Work instruction: Go through the records and filter out every line lacking the word "Import"; copy the lines that remain.

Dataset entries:
(* ===== verification/External.v ===== *)
(** * Interfaces of the crates the sources call

    Nothing here has a definition of its own: every function of a third-party
    crate is a field of a class, and what the sources rely on is a law of a
    second class, which states documented behaviour only.  The module [Sample]
    at the end instantiates the classes with small concrete functions, on which
    the witnesses of the development evaluate. *)

From S2P Require Import Prelude RustStd.
From stdpp Require Import options pretty.

(** ** uuid: a 128-bit identifier and its text form *)

Definition Uuid : Type := N.

Class UuidLib := {
  uuid_to_string : Uuid → string;
  uuid_parse_str : string → option Uuid;
}.

(** The characters of the hyphenated form: lower-case hexadecimal digits and dashes. *)
Definition uuid_char (a : ascii) : bool :=
  let n := byte_val a in RustStd.between 48 57 n || RustStd.between 97 102 n || (n =? 45)%N.

Class UuidLaws `{!UuidLib} : Prop := {
  uuid_parse_to_string u : (u < 2 ^ 128)%N → uuid_parse_str (uuid_to_string u) = Some u;
  uuid_text u : uuid_to_string u ≠ "" ∧ Forall (λ a, uuid_char a = true) (bytes (uuid_to_string u));
}.

(** ** time: an instant, in nanoseconds since the Unix epoch

    [OffsetDateTime] compares as an instant; [unix_timestamp] is its whole
    seconds, rounded down; the crate accepts a bounded range of seconds. *)

Definition OffsetDateTime : Type := Z.
Definition nanos_per_second : Z := 1000000000.

Class TimeLib := {
  unix_in_range : Z → bool;
  component_range_message : string;
}.

Definition unix_timestamp (t : OffsetDateTime) : Z := (t / nanos_per_second)%Z.
Definition from_unix_timestamp `{!TimeLib} (s : Z) : result string OffsetDateTime :=
  if unix_in_range s then Ok (s * nanos_per_second)%Z else Err component_range_message.

(** An instant the crate can represent; its seconds fit an [i64]. *)
Definition valid_time `{!TimeLib} (t : OffsetDateTime) : Prop :=
  unix_in_range (unix_timestamp t) = true.

(** ** blake3 *)

Class Blake3Lib := {
  blake3_hex : list ascii → string;
}.

(** ** sqlx: the texts of the errors the model can meet *)

Class SqlxLib := {
  sqlx_decode_message : string;
  sqlx_unique_message : string;
  sqlx_no_table_message : string;
  sqlx_duplicate_column_message : string;
  sqlx_cannot_open_message : string;
}.

(** ** serde_json for one type *)

Class SerdeJson (A : Type) := {
  to_json : A → result string (list ascii);
  from_json : list ascii → result string A;
}.

Class SerdeLaws (A : Type) `{!SerdeJson A} : Prop := {
  from_to_json a bs : to_json a = Ok bs → from_json bs = Ok a;
}.

(** ** hex, sha2, hmac *)

Class HexLib := {
  hex_encode : list ascii → string;
  hex_decode : string → result string (list ascii);
}.

(** [hex::encode] writes two lower-case digits for each byte. *)
Definition hex_char (a : ascii) : bool :=
  RustStd.between 48 57 (byte_val a) || RustStd.between 97 102 (byte_val a).
Class HexLaws `{!HexLib} : Prop := {
  hex_decode_encode bs : hex_decode (hex_encode bs) = Ok bs;
  hex_encode_chars bs : Forall (λ a, hex_char a = true) (bytes (hex_encode bs));
  hex_encode_length bs : length (bytes (hex_encode bs)) = (2 * length bs)%nat;
}.

Class Sha256Lib := { sha256 : list ascii → list ascii }.

(** [new_from_slice] may refuse a key; [verify_slice] compares the whole tag. *)
Class HmacLib := {
  hmac_key_ok : list ascii → bool;
  hmac : list ascii → list ascii → list ascii;
}.

(** HMAC-SHA256 gives 32 bytes. *)
Class HmacLaws `{!HmacLib} : Prop := { hmac_length key m : length (hmac key m) = 32%nat }.

(** ** Lemmas *)

Lemma unix_timestamp_whole (s : Z) : unix_timestamp (s * nanos_per_second)%Z = s.
Proof. unfold unix_timestamp. by apply Z.div_mul. Qed.

Lemma from_unix_timestamp_Ok `{!TimeLib} s t :
  from_unix_timestamp s = Ok t ↔ unix_in_range s = true ∧ t = (s * nanos_per_second)%Z.
Proof. unfold from_unix_timestamp. destruct (unix_in_range s); naive_solver. Qed.

Lemma from_unix_timestamp_valid `{!TimeLib} s t :
  from_unix_timestamp s = Ok t → valid_time t.
Proof.
  intros [? ->]%from_unix_timestamp_Ok. unfold valid_time. by rewrite unix_timestamp_whole.
Qed.

(** ** Concrete instances for the witnesses *)

Module Sample.

Definition unhex (s : string) : option N :=
  match parse_unsigned (2 ^ 128 - 1) s with Some z => Some (Z.to_N z) | None => None end.

#[export] Instance uuid_lib : UuidLib :=
  {| uuid_to_string := λ u, pretty (u : N); uuid_parse_str := unhex |}.

#[export] Instance uuid_laws : UuidLaws.
Proof.
  constructor.
  - intros u Hu. simpl. unfold unhex. rewrite parse_unsigned_pretty by lia. by rewrite N2Z.id.
  - intros u. simpl. destruct (pretty_digits u) as [Hd Hne]. split; [done|].
    eapply Forall_impl; [exact Hd|]. intros a [d Ha]. unfold uuid_char. unfold digit_val in Ha.
    by destruct (RustStd.between 48 57 (byte_val a)).
Qed.

(** The range of the [time] crate without its [large-dates] feature. *)
#[export] Instance time_lib : TimeLib :=
  {| unix_in_range := λ s, (-377705116800 <=? s)%Z && (s <=? 253402300799)%Z;
     component_range_message := "timestamp out of range" |}.

(** A digest stands for its input: the text itself. *)
#[export] Instance blake3_lib : Blake3Lib := {| blake3_hex := of_bytes |}.

#[export] Instance sqlx_lib : SqlxLib :=
  {| sqlx_decode_message := "mismatched types";
     sqlx_unique_message := "UNIQUE constraint failed";
     sqlx_no_table_message := "no such table";
     sqlx_duplicate_column_message := "duplicate column name";
     sqlx_cannot_open_message := "unable to open database file" |}.

#[export] Instance block_hashes_json : SerdeJson (list string) :=
  {| to_json := λ _, Ok (bytes "[]"); from_json := λ _, Ok [] |}.

(** The digits of [hex::encode]. *)
Definition hex_digit (n : N) : ascii := Ascii.ascii_of_N (if (n <? 10)%N then 48 + n else 87 + n)%N.
Definition hex_high (a : ascii) : ascii := hex_digit (byte_val a / 16)%N.
Definition hex_low (a : ascii) : ascii := hex_digit (byte_val a mod 16)%N.
Definition unhex_digit (a : ascii) : N :=
  if RustStd.between 97 102 (byte_val a) then (byte_val a - 87)%N else (byte_val a - 48)%N.
Definition unhex_pair (h l : ascii) : ascii :=
  Ascii.ascii_of_N (16 * unhex_digit h + unhex_digit l)%N.

Fixpoint sample_hex (l : list ascii) : list ascii :=
  match l with [] => [] | a :: l => hex_high a :: hex_low a :: sample_hex l end.
Fixpoint sample_unhex (l : list ascii) : result string (list ascii) :=
  match l with
  | [] => Ok []
  | h :: l :: rest => bs ← sample_unhex rest; Ok (unhex_pair h l :: bs)
  | _ => Err "odd length"
  end.
#[export] Instance hex_lib : HexLib :=
  {| hex_encode := λ bs, of_bytes (sample_hex bs); hex_decode := λ s, sample_unhex (bytes s) |}.

#[export] Instance hex_laws : HexLaws.
Proof.
  assert (∀ a, Ascii.eqb (unhex_pair (hex_high a) (hex_low a)) a = true) as Hpair
    by (by apply every_byte; vm_compute).
  assert (∀ a, hex_char (hex_high a) && hex_char (hex_low a) = true) as Hchar
    by (by apply every_byte; vm_compute).
  constructor; intros bs; simpl; rewrite bytes_of_bytes; (induction bs as [|a bs IH]; [done|]);
    cbn [sample_hex].
  - cbn [sample_unhex]. rewrite IH. simpl. do 2 f_equal. by apply ascii_eqb_true.
  - specialize (Hchar a). apply andb_true_iff in Hchar as [? ?]. by repeat constructor.
  - simpl. rewrite IH. lia.
Qed.

#[export] Instance sha256_lib : Sha256Lib := {| sha256 := λ bs, bs |}.
#[export] Instance hmac_lib : HmacLib :=
  {| hmac_key_ok := λ _, true; hmac := λ k m, take 32 (m ++ k ++ replicate 32 Ascii.zero) |}.
#[export] Instance hmac_laws : HmacLaws.
Proof. constructor. intros k m. unfold hmac, hmac_lib. rewrite length_take, !length_app, length_replicate. lia. Qed.

End Sample.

Exercise result:
From S2P Require Import Prelude RustStd.
From stdpp Require Import options pretty.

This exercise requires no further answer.